Required work :: In the listing below, find the line with "else set_server (S" and the line with "let clients := rl_clients". Repeat those two lines and all lines between them exactly.

Supplied data ::
(* ===== verification/BlockRelay.v ===== *)
(** * The block server at work (transport-layer/src/server.rs)

    [LiteServer::start] with all its tasks: the multiplexor, the logger, the
    task that accepts requests, a task per client, the pool that watches them,
    and [start] itself.  A step is a turn of one of them.  The tasks outlive
    the handles that [start] and the pool drop. *)
From S2P Require Import Prelude LiteServer.

(** ** The broadcast channel (tokio)

    Every receiver has its place among the messages sent since the channel
    was made.  A receiver that is behind by more than the capacity has lost
    messages: the next [recv] says so. *)
Class Broadcasts : Type := {
  Broadcast : Type;
  bc_channel : nat → Broadcast;
  bc_subscribe : Broadcast → Broadcast * nat;
  bc_send : Broadcast → bytes → Broadcast;
  (** [None] while there is nothing to receive *)
  bc_recv : Broadcast → nat → option (RecvAnswer * Broadcast);
  (** the messages sent, the places of the receivers, the capacity *)
  bc_log : Broadcast → list bytes;
  bc_place : Broadcast → nat → option nat;
  bc_capacity : Broadcast → nat;
}.
(** Only the place of [rx] differs. *)
Record only_moves `{Broadcasts} (b b' : Broadcast) (rx : nat) : Prop := {
  om_log : bc_log b' = bc_log b;
  om_place rx' : rx' ≠ rx → bc_place b' rx' = bc_place b rx';
  om_capacity : bc_capacity b' = bc_capacity b;
}.
Class BroadcastsOk `{Broadcasts} : Prop := {
  bc_channel_log n : bc_log (bc_channel n) = [];
  bc_channel_capacity n : (n ≤ bc_capacity (bc_channel n))%nat;
  bc_subscribe_ok b : let '(b', rx) := bc_subscribe b in
    bc_place b rx = None ∧ bc_place b' rx = Some (length (bc_log b)) ∧ only_moves b b' rx;
  bc_send_log b m : bc_log (bc_send b m) = bc_log b ++ [m];
  bc_send_place b m rx : bc_place (bc_send b m) rx = bc_place b rx;
  bc_send_capacity b m : bc_capacity (bc_send b m) = bc_capacity b;
  bc_recv_up_to_date b rx : bc_place b rx = Some (length (bc_log b)) → bc_recv b rx = None;
  bc_recv_next b rx p m : bc_place b rx = Some p → bc_log b !! p = Some m →
    (length (bc_log b) ≤ p + bc_capacity b)%nat →
    ∃ b', bc_recv b rx = Some (Received m, b') ∧ bc_place b' rx = Some (S p) ∧ only_moves b b' rx;
  bc_recv_lagged b rx p : bc_place b rx = Some p → (p + bc_capacity b < length (bc_log b))%nat →
    ∃ n b', bc_recv b rx = Some (Lagged n, b') ∧ only_moves b b' rx;
}.

Definition DEFAULT_BROADCAST_CAPACITY : nat := 10.

Section relay.
Context `{Broadcasts} {AccountId R : Type} (bp_resolver : R → AccountId → option string * R).
Context (bincode_serialize : option string * bytes → res bytes).

(** The task of a client: it waits for the connection, for the broadcast, or
    for [send]. *)
Inductive SessionState : Type :=
  | Accepting
  | Receiving (brx : nat)
  | Sending (brx : nat) (data : bytes)
  | SessionEnded (r : res unit).
(** [cl_sent] is what [send] has taken, [cl_from] where the client came in. *)
Record Client : Type := mkClient { cl_state : SessionState; cl_sent : list bytes; cl_from : nat }.
Inductive LoggerState : Type := LoggerStarting | Logging (brx : nat) | LoggerEnded (r : res unit).
(** The ends of the tasks are [None] while they run.  [rl_done] are the blocks
    that the multiplexor took, [rl_requests] counts the requests in the queue
    of the accepting task. *)
Record Relay : Type := mkRelay {
  rl_btx : Broadcast;
  rl_resolver : R;
  rl_blocks : list (AccountId * bytes);
  rl_done : list (AccountId * bytes);
  rl_clients : list Client;
  rl_logger : LoggerState;
  rl_requests : nat;
  rl_multiplexor : TaskEnd;
  rl_server : TaskEnd;
  rl_acceptor : TaskEnd;
  rl_handler : TaskEnd;
  rl_start : TaskEnd;
}.
Definition relay_start (st : R) : Relay :=
  mkRelay (bc_channel DEFAULT_BROADCAST_CAPACITY) st [] [] [] LoggerStarting 0 None None None None None.
Definition set_btx (b : Broadcast) (s : Relay) : Relay :=
  mkRelay b (rl_resolver s) (rl_blocks s) (rl_done s) (rl_clients s) (rl_logger s) (rl_requests s)
    (rl_multiplexor s) (rl_server s) (rl_acceptor s) (rl_handler s) (rl_start s).
Definition set_client (i : nat) (c : Client) (s : Relay) : Relay :=
  mkRelay (rl_btx s) (rl_resolver s) (rl_blocks s) (rl_done s) (<[i := c]> (rl_clients s)) (rl_logger s) (rl_requests s)
    (rl_multiplexor s) (rl_server s) (rl_acceptor s) (rl_handler s) (rl_start s).
Definition set_logger (l : LoggerState) (s : Relay) : Relay :=
  mkRelay (rl_btx s) (rl_resolver s) (rl_blocks s) (rl_done s) (rl_clients s) l (rl_requests s)
    (rl_multiplexor s) (rl_server s) (rl_acceptor s) (rl_handler s) (rl_start s).
Definition set_server (requests : nat) (server : TaskEnd) (s : Relay) : Relay :=
  mkRelay (rl_btx s) (rl_resolver s) (rl_blocks s) (rl_done s) (rl_clients s) (rl_logger s) requests
    (rl_multiplexor s) server (rl_acceptor s) (rl_handler s) (rl_start s).
Definition set_acceptor (clients : list Client) (requests : nat) (acceptor : TaskEnd) (s : Relay) : Relay :=
  mkRelay (rl_btx s) (rl_resolver s) (rl_blocks s) (rl_done s) clients (rl_logger s) requests
    (rl_multiplexor s) (rl_server s) acceptor (rl_handler s) (rl_start s).
Definition set_ends (handler start : TaskEnd) (s : Relay) : Relay :=
  mkRelay (rl_btx s) (rl_resolver s) (rl_blocks s) (rl_done s) (rl_clients s) (rl_logger s) (rl_requests s)
    (rl_multiplexor s) (rl_server s) (rl_acceptor s) handler start.

Inductive PoolMember : Type := LoggerTask | AcceptorTask | SessionTask (i : nat).
Inductive StartTask : Type := ServerTask | MultiplexorTask | SessionsTask.
Inductive RelayEvent : Type :=
  | BlockQueued (block : AccountId * bytes)
  | MultiplexorTurn
  | BlocksClosed                          (* the senders of blocks are gone *)
  | ListenerAnswer (r : res unit)         (* of [listener.accept()] *)
  | AcceptorTurn
  | ConnectionAnswer (i : nat) (r : res unit)   (* of [incoming_request.accept()] *)
  | SessionTurn (i : nat)                 (* a poll of [brx.recv()] *)
  | SendAnswer (i : nat) (r : res unit)   (* of [connection.send(&data)] *)
  | LoggerTurn
  | PoolTurn (t : PoolMember)             (* [pool.select_next_some()] *)
  | StartTurn (t : StartTask).

(** [message_multiplexor], one round of its loop. *)
Definition multiplexor_turn (s : Relay) : Relay :=
  match rl_multiplexor s, rl_blocks s with
  | None, (node_id, raw_block) :: blocks =>
      let '(node_addr, st) := bp_resolver (rl_resolver s) node_id in
      let s' b e := mkRelay b st blocks (rl_done s ++ [(node_id, raw_block)]) (rl_clients s) (rl_logger s) (rl_requests s)
        e (rl_server s) (rl_acceptor s) (rl_handler s) (rl_start s) in
      match bincode_serialize (node_addr, raw_block) with
      | Ok msg => s' (bc_send (rl_btx s) msg) None
      | Err e => s' (rl_btx s) (Some (Err e))
      | Panic e => s' (rl_btx s) (Some (Panic e))
      | OutOfFuel => s' (rl_btx s) (Some OutOfFuel)
      end
  | _, _ => s
  end.
Definition blocks_closed (s : Relay) : Relay :=
  match rl_multiplexor s, rl_blocks s with
  | None, [] => mkRelay (rl_btx s) (rl_resolver s) [] (rl_done s) (rl_clients s) (rl_logger s) (rl_requests s)
      (Some (Err "receiving on a closed channel")) (rl_server s) (rl_acceptor s) (rl_handler s) (rl_start s)
  | _, _ => s
  end.
(** [LiteServer::server], one round. *)
Definition server_turn (r : res unit) (s : Relay) : Relay :=
  match rl_server s, r with
  | None, Ok _ =>
      if rl_acceptor s then set_server (rl_requests s) (Some (Err "sending on a closed channel")) s
      else set_server (S (rl_requests s)) None s
  | None, Err _ => s
  | None, r => set_server (rl_requests s) (Some r) s
  | Some _, _ => s
  end.
(** The accepting task of [sessions_handler]: the session is spawned, then
    its handle is sent to the pool. *)
Definition acceptor_turn (s : Relay) : Relay :=
  match rl_acceptor s, rl_requests s with
  | None, S requests =>
      let clients := rl_clients s ++ [mkClient Accepting [] 0] in
      set_acceptor clients requests (if rl_handler s then Some (Err "channel closed") else None) s
  | None, O =>
      if rl_server s then set_acceptor (rl_clients s) 0 (Some (Err "receiving on a closed channel")) s else s
  | Some _, _ => s
  end.
Definition connection_answer (i : nat) (r : res unit) (s : Relay) : Relay :=
  match rl_clients s !! i with
  | Some (mkClient Accepting sent _) =>
      match r with
      | Ok _ => let '(b, brx) := bc_subscribe (rl_btx s) in
                set_client i (mkClient (Receiving brx) sent (length (bc_log (rl_btx s)))) (set_btx b s)
      | r => set_client i (mkClient (SessionEnded r) sent 0) s
      end
  | _ => s
  end.
Definition session_turn (i : nat) (s : Relay) : Relay :=
  match rl_clients s !! i with
  | Some (mkClient (Receiving brx) sent from) =>
      match bc_recv (rl_btx s) brx with
      | None => s
      | Some (Received data, b) => set_client i (mkClient (Sending brx data) sent from) (set_btx b s)
      | Some (Lagged _, b) => set_client i (mkClient (SessionEnded (Err "channel lagged")) sent from) (set_btx b s)
      | Some (RecvClosed, b) => set_client i (mkClient (SessionEnded (Err "channel closed")) sent from) (set_btx b s)
      end
  | _ => s
  end.
Definition send_answer (i : nat) (r : res unit) (s : Relay) : Relay :=
  match rl_clients s !! i with
  | Some (mkClient (Sending brx data) sent from) =>
      match r with
      | Ok _ => set_client i (mkClient (Receiving brx) (sent ++ [data]) from) s
      | r => set_client i (mkClient (SessionEnded r) sent from) s
      end
  | _ => s
  end.
(** The slice of ten bytes is what the logger prints. *)
Definition logger_turn (s : Relay) : Relay :=
  match rl_logger s with
  | LoggerStarting => let '(b, brx) := bc_subscribe (rl_btx s) in set_logger (Logging brx) (set_btx b s)
  | Logging brx =>
      match bc_recv (rl_btx s) brx with
      | None => s
      | Some (answer, b) =>
          match logger_loop [answer] with
          | None => set_btx b s
          | Some r => set_logger (LoggerEnded r) (set_btx b s)
          end
      end
  | LoggerEnded _ => s
  end.
(** The end of a member of the pool. *)
Definition member_end (s : Relay) (t : PoolMember) : TaskEnd :=
  match t with
  | LoggerTask => match rl_logger s with LoggerEnded r => Some r | _ => None end
  | AcceptorTask => rl_acceptor s
  | SessionTask i => match cl_state <$> rl_clients s !! i with Some (SessionEnded r) => Some r | _ => None end
  end.
Definition pool_turn (t : PoolMember) (s : Relay) : Relay :=
  match rl_handler s, member_end s t with
  | None, Some r => match join_result r with Ok _ => s | e => set_ends (Some e) (rl_start s) s end
  | _, _ => s
  end.
Definition start_end (s : Relay) (t : StartTask) : TaskEnd :=
  match t with ServerTask => rl_server s | MultiplexorTask => rl_multiplexor s | SessionsTask => rl_handler s end.
Definition start_turn (t : StartTask) (s : Relay) : Relay :=
  match rl_start s, start_end s t with
  | None, Some r => set_ends (rl_handler s) (Some (start r)) s
  | _, _ => s
  end.
Definition relay_step (s : Relay) (e : RelayEvent) : Relay :=
  match e with
  | BlockQueued b =>
      mkRelay (rl_btx s) (rl_resolver s) (rl_blocks s ++ [b]) (rl_done s) (rl_clients s) (rl_logger s) (rl_requests s)
        (rl_multiplexor s) (rl_server s) (rl_acceptor s) (rl_handler s) (rl_start s)
  | MultiplexorTurn => multiplexor_turn s
  | BlocksClosed => blocks_closed s
  | ListenerAnswer r => server_turn r s
  | AcceptorTurn => acceptor_turn s
  | ConnectionAnswer i r => connection_answer i r s
  | SessionTurn i => session_turn i s
  | SendAnswer i r => send_answer i r s
  | LoggerTurn => logger_turn s
  | PoolTurn t => pool_turn t s
  | StartTurn t => start_turn t s
  end.
Definition relay_run (s : Relay) (events : list RelayEvent) : Relay := foldl relay_step s events.
End relay.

Answer box ::
      else set_server (S (rl_requests s)) None s
  | None, Err _ => s
  | None, r => set_server (rl_requests s) (Some r) s
  | Some _, _ => s
  end.
(** The accepting task of [sessions_handler]: the session is spawned, then
    its handle is sent to the pool. *)
Definition acceptor_turn (s : Relay) : Relay :=
  match rl_acceptor s, rl_requests s with
  | None, S requests =>
      let clients := rl_clients s ++ [mkClient Accepting [] 0] in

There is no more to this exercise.